I risultati del monitoraggio di Ats Bergamo si possono valutare attraverso alcuni indicatori. Il primo è l’andamento dei nuovi positivi. Non con l’ormai inutile «oggi contagi su, oggi contagi giù», ma con un’analisi del trend. Da un mese la curva bergamasca è stabile: la media mobile a sette giorni non evidenzia impennate nonostante l’aumento del numero dei tamponi dovuto allo screening dei vacanzieri.

Anche la prima settimana di scuola non ha causato, come molti temevano, una crescita dei positivi. I mille test eseguiti agli studenti hanno portato alla scoperta di (soli) cinque nuovi casi effettivi. E tra l’altro tutti asintomatici. Il grafico settimanale degli ultimi tre mesi mostra un percorso lineare: dopo il netto calo di agosto, dovuto soprattutto a riduzione del numero di tamponi, l’andamento si è assestato su circa 100 casi a settimana. Negli ultimi sette giorni sono stati 93.

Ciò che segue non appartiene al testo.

(** ** Side controls *)

Lemma for_try_pass_run {A} (l : list A) (b : A -> M unit) s :
  fst (for_ l (fun x => try_pass (b x)) s) = Ok tt.
Proof. revert s. induction l as [|x l IH]; intros s; [done|]. simpl. unfold bind at 1. apply IH. Qed.

Lemma local_matrix_view `{XformAlgebra} s n : local_matrix s n = compose <$> trs_view s !! n.
Proof. unfold local_matrix, trs_view. rewrite lookup_fmap. by destruct (sc_nodes s !! n). Qed.

Section SideTheorems.
Context `{XA : XformAlgebra}.

(** Swapping the user attributes moves no transform and raises nothing
    (every failure is caught per attribute). *)
Lemma swap_user_attrs_run c o s nd :
  sc_nodes s !! c = Some nd -> wf_node nd ->
  fst (swap_user_attrs c o s) = Ok tt /\ trs_view (exec (swap_user_attrs c o) s) = trs_view s.
Proof.
  intros Hc [_ Hch]. unfold swap_user_attrs, exec.
  rewrite (bind_ok _ _ _ _ _ (listAttr_ud_run _ _ _ Hc)).
  case_decide; [done|]. rewrite (bind_ok _ _ _ _ _ (listAttr_ud_run _ _ _ Hc)).
  split; [apply for_try_pass_run|]. apply (preserves_for_Forall trs_view).
  eapply Forall_impl; [exact Hch|]. intros a Ha. unfold swap_attr. solve_preserves.
Qed.

Lemma swap_matrices_run c o s ndc ndo :
  c <> o -> sc_nodes s !! c = Some ndc -> sc_nodes s !! o = Some ndo ->
  swap_matrices c o s = (Ok tt, with_nodes s
    (<[c := set_trs ndc (decompose (compose (nd_trs ndo)))]>
     (<[o := set_trs ndo (decompose (compose (nd_trs ndc)))]> (sc_nodes s)))).
Proof.
  intros Hne Hc Ho. unfold swap_matrices.
  rewrite (bind_ok _ _ _ _ _ (xform_get_matrix_os_ok _ _ _ Hc)).
  rewrite (bind_ok _ _ _ _ _ (xform_get_matrix_os_ok _ _ _ Ho)).
  rewrite (bind_ok _ _ _ _ _ (xform_set_matrix_os_ok _ _ _ _ Ho)).
  rewrite xform_set_matrix_os_ok with (nd := ndc); [done|].
  by rewrite with_nodes_nodes, lookup_insert_ne.
Qed.

(** The matrix swap of a side control with its counterpart. *)
Lemma side_swap_matrices s c side ndc ndo :
  wf_scene s -> side_of c = Some side -> side <> "_c_" -> counterpart side c <> c ->
  sc_nodes s !! c = Some ndc -> sc_nodes s !! counterpart side c = Some ndo ->
  fst (flip_one_model c s) = Ok tt /\
  local_matrix (exec (flip_one_model c) s) c = Some (compose (nd_trs ndo)) /\
  local_matrix (exec (flip_one_model c) s) (counterpart side c) = Some (compose (nd_trs ndc)).
Proof.
  intros Hwf Hs Hnc Hne Hc Ho. unfold flip_one_model, exec. rewrite Hs, decide_False by done.
  rewrite (bind_ok _ _ _ _ _ (swap_matrices_run _ _ _ _ _ (not_eq_sym Hne) Hc Ho)).
  set (s1 := with_nodes s _).
  destruct (swap_user_attrs_run c (counterpart side c) s1 (set_trs ndc (decompose (compose (nd_trs ndo)))))
    as [Hok Hview]; [apply lookup_insert_eq|apply (map_Forall_lookup_1 _ _ _ _ Hwf Hc)|].
  unfold exec in Hview. destruct (swap_user_attrs _ _ s1) as [r s2]. simpl in *.
  split; [done|]. rewrite !local_matrix_view, Hview. unfold trs_view, s1.
  rewrite !lookup_fmap, with_nodes_nodes, lookup_insert_eq, lookup_insert_ne, lookup_insert_eq by done.
  simpl. by rewrite !compose_decompose.
Qed.

(** (C5) Flipping a side control swaps its local matrix with its
    counterpart's, and raises nothing. *)
Theorem flip_one_model_side_swap s c side ndc ndo :
  wf_scene s -> side_of c = Some side -> side <> "_c_" -> counterpart side c <> c ->
  sc_nodes s !! c = Some ndc -> sc_nodes s !! counterpart side c = Some ndo ->
  fst (flip_one_model c s) = Ok tt /\
  local_matrix (exec (flip_one_model c) s) c = Some (compose (nd_trs ndo)) /\
  local_matrix (exec (flip_one_model c) s) (counterpart side c) = Some (compose (nd_trs ndc)).
Proof. apply side_swap_matrices. Qed.

End SideTheorems.

(** ** The attribute swap of [Picker.flip_pose] *)

(** Values of the same attribute type: [setAttr] stores them as given. *)
Definition same_type (v w : value) : bool :=
  match v, w with
  | VNum _, VNum _ | VBool _, VBool _ | VStr _, VStr _ => true
  | _, _ => false
  end.

(** The user attribute [a] of node [n]. *)
Definition user_attr (s : scene) (n a : string) : option attr :=
  nd ← sc_nodes s !! n; assoc_get a (nd_attrs nd).

(** [c] and [o] both carry the unlocked user attribute [a], with values
    of the same type. *)
Definition swappable (s : scene) (c o a : string) : Prop :=
  chan_of_name a = None /\
  exists attc atto, user_attr s c a = Some attc /\ user_attr s o a = Some atto /\
    at_locked attc = false /\ at_locked atto = false /\ same_type (at_value attc) (at_value atto) = true.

Il secondo indicatore utile per capire a che punto è l’epidemia è il numero dei bergamaschi in sorveglianza attiva, cioè monitorati da Ats e bloccati a casa prima del tampone negativo. Si dividono tra persone in isolamento e in quarantena. Non è la stessa cosa. «In isolamento» vengono posti i malati di Covid-19, mentre la quarantena vale per i loro contatti, anche non malati, che potrebbero sviluppare la malattia. Per evitare che trasmettano il virus da asintomatici non possono uscire di casa. Il 24 agosto i bergamaschi monitorati erano 539, divisi tra 254 casi effettivi e 285 contatti. L’ultimo aggiornamento, confermato da Ats venerdì 18 settembre, dice che adesso in tutta la provincia ci sono 276 casi positivi e 301 contatti. Un leggero aumento dovuto - come già detto - alla campagna di screening di chi rientra da nazioni considerate a rischio.

Gli altri dati fondamentali sono quelli che arrivano dagli ospedali: ricoverati, terapie intensive e decessi. Su questo fronte già da due mesi i numeri dicono che siamo ormai lontani dal periodo emergenziale, segnale che il sistema sanitario combattendo il virus il modo efficace. A marzo il 30% delle persone finite in terapia intensiva non ce l’ha fatta, adesso invece la possibilità di sopravvivere si è alzata nettamente. I medici hanno imparato a conoscere meglio il Covid-19 e il flusso limitato di pazienti consente di concentrare gli sforzi sui pochi casi. Al momento sono due i bergamaschi ricoverati nel reparto di rianimazione degli Spedali civili di Brescia. Sono un uomo e una donna, gravi ma stabili. E due sono anche i ricoveri «semplici», non gravi. Uno al Papa Giovanni XXIII e l’altro in un ospedale dell’Asst Bergamo Est. I morti, infine: sono otto da inizio agosto, tutte persone che si trovavano da tempo in gravi condizioni.

Se la situazione è sotto controllo non è merito del caso. Mascherine e distanziamento, ma soprattutto attenzione e buon senso da parte di tutti, sono decisivi per continuare la lotta al virus. Per evitare la seconda ondata, che in altri Paesi sembra essere già arrivata, è vietato abbassare la guardia.